_Exercise aim:_ All that should be output is the block of lines below from the line with "let bc := l_block_channels locals in" to the line with "the DDPM topology, and", both included, exactly as written.

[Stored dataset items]
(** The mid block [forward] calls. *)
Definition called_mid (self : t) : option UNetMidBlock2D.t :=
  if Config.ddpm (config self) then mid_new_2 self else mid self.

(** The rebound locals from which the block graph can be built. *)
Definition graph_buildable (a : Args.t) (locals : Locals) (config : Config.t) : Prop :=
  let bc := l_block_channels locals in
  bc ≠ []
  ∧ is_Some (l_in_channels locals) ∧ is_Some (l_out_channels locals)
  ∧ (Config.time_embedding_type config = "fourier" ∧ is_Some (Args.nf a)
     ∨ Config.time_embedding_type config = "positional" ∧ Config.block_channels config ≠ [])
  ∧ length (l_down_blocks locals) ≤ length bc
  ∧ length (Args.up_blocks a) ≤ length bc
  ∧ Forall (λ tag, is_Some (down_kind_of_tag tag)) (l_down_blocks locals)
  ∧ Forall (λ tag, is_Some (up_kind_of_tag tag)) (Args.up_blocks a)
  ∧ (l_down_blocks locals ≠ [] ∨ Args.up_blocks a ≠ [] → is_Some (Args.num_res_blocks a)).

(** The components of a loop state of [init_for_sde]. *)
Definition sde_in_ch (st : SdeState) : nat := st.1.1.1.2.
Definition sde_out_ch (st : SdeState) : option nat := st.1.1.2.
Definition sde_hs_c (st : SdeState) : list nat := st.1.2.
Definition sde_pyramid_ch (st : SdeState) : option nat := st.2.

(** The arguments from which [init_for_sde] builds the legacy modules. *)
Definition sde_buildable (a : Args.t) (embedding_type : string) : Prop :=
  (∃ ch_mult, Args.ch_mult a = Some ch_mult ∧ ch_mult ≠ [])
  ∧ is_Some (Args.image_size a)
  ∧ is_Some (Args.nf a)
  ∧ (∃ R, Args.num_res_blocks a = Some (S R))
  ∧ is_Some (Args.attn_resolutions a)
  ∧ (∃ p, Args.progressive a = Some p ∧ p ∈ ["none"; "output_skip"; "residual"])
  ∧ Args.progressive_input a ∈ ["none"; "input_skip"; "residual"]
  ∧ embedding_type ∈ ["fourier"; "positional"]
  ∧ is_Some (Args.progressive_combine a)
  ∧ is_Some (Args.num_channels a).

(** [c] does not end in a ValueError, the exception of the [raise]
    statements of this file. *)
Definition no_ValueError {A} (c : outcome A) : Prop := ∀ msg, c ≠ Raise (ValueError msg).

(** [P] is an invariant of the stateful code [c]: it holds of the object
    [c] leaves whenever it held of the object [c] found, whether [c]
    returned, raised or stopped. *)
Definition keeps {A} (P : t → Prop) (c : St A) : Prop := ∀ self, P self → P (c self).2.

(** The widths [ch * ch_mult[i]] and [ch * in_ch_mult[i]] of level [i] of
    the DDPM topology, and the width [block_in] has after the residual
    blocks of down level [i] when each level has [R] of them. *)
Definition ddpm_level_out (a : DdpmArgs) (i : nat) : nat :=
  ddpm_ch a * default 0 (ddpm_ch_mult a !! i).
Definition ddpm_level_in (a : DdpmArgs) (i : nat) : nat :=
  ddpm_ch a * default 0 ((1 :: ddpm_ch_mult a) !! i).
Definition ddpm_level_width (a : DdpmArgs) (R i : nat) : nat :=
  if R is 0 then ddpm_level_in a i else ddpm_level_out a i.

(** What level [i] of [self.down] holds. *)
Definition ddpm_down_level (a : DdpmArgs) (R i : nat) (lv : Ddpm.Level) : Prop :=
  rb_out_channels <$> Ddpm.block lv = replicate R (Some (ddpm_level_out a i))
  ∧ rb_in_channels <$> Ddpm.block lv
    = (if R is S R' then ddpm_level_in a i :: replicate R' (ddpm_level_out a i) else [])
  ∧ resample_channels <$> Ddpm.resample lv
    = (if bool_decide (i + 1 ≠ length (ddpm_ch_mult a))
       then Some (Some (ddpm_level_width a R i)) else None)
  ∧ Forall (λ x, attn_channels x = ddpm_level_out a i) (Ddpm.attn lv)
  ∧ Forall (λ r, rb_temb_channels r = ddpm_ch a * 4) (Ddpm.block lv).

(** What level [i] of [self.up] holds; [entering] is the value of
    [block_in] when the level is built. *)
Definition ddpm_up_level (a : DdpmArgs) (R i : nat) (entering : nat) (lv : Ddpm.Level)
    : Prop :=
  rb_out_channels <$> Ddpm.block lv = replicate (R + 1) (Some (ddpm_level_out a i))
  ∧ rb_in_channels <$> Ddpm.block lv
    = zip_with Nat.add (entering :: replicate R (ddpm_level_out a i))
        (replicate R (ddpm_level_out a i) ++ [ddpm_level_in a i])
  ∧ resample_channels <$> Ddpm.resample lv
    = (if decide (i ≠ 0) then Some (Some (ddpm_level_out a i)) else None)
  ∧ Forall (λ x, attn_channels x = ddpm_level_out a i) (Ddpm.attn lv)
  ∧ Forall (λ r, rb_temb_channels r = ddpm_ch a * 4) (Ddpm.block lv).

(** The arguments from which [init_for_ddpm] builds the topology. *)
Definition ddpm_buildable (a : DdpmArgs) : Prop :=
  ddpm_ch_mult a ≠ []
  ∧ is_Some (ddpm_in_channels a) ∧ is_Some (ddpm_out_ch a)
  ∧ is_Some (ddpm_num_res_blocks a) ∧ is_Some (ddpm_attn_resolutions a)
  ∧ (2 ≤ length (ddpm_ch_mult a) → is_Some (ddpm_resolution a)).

_Written answer:_
  let bc := l_block_channels locals in
  bc ≠ []
  ∧ is_Some (l_in_channels locals) ∧ is_Some (l_out_channels locals)
  ∧ (Config.time_embedding_type config = "fourier" ∧ is_Some (Args.nf a)
     ∨ Config.time_embedding_type config = "positional" ∧ Config.block_channels config ≠ [])
  ∧ length (l_down_blocks locals) ≤ length bc
  ∧ length (Args.up_blocks a) ≤ length bc
  ∧ Forall (λ tag, is_Some (down_kind_of_tag tag)) (l_down_blocks locals)
  ∧ Forall (λ tag, is_Some (up_kind_of_tag tag)) (Args.up_blocks a)
  ∧ (l_down_blocks locals ≠ [] ∨ Args.up_blocks a ≠ [] → is_Some (Args.num_res_blocks a)).

(** The components of a loop state of [init_for_sde]. *)
Definition sde_in_ch (st : SdeState) : nat := st.1.1.1.2.
Definition sde_out_ch (st : SdeState) : option nat := st.1.1.2.
Definition sde_hs_c (st : SdeState) : list nat := st.1.2.
Definition sde_pyramid_ch (st : SdeState) : option nat := st.2.

(** The arguments from which [init_for_sde] builds the legacy modules. *)
Definition sde_buildable (a : Args.t) (embedding_type : string) : Prop :=
  (∃ ch_mult, Args.ch_mult a = Some ch_mult ∧ ch_mult ≠ [])
  ∧ is_Some (Args.image_size a)
  ∧ is_Some (Args.nf a)
  ∧ (∃ R, Args.num_res_blocks a = Some (S R))
  ∧ is_Some (Args.attn_resolutions a)
  ∧ (∃ p, Args.progressive a = Some p ∧ p ∈ ["none"; "output_skip"; "residual"])
  ∧ Args.progressive_input a ∈ ["none"; "input_skip"; "residual"]
  ∧ embedding_type ∈ ["fourier"; "positional"]
  ∧ is_Some (Args.progressive_combine a)
  ∧ is_Some (Args.num_channels a).

(** [c] does not end in a ValueError, the exception of the [raise]
    statements of this file. *)
Definition no_ValueError {A} (c : outcome A) : Prop := ∀ msg, c ≠ Raise (ValueError msg).

(** [P] is an invariant of the stateful code [c]: it holds of the object
    [c] leaves whenever it held of the object [c] found, whether [c]
    returned, raised or stopped. *)
Definition keeps {A} (P : t → Prop) (c : St A) : Prop := ∀ self, P self → P (c self).2.

(** The widths [ch * ch_mult[i]] and [ch * in_ch_mult[i]] of level [i] of
    the DDPM topology, and the width [block_in] has after the residual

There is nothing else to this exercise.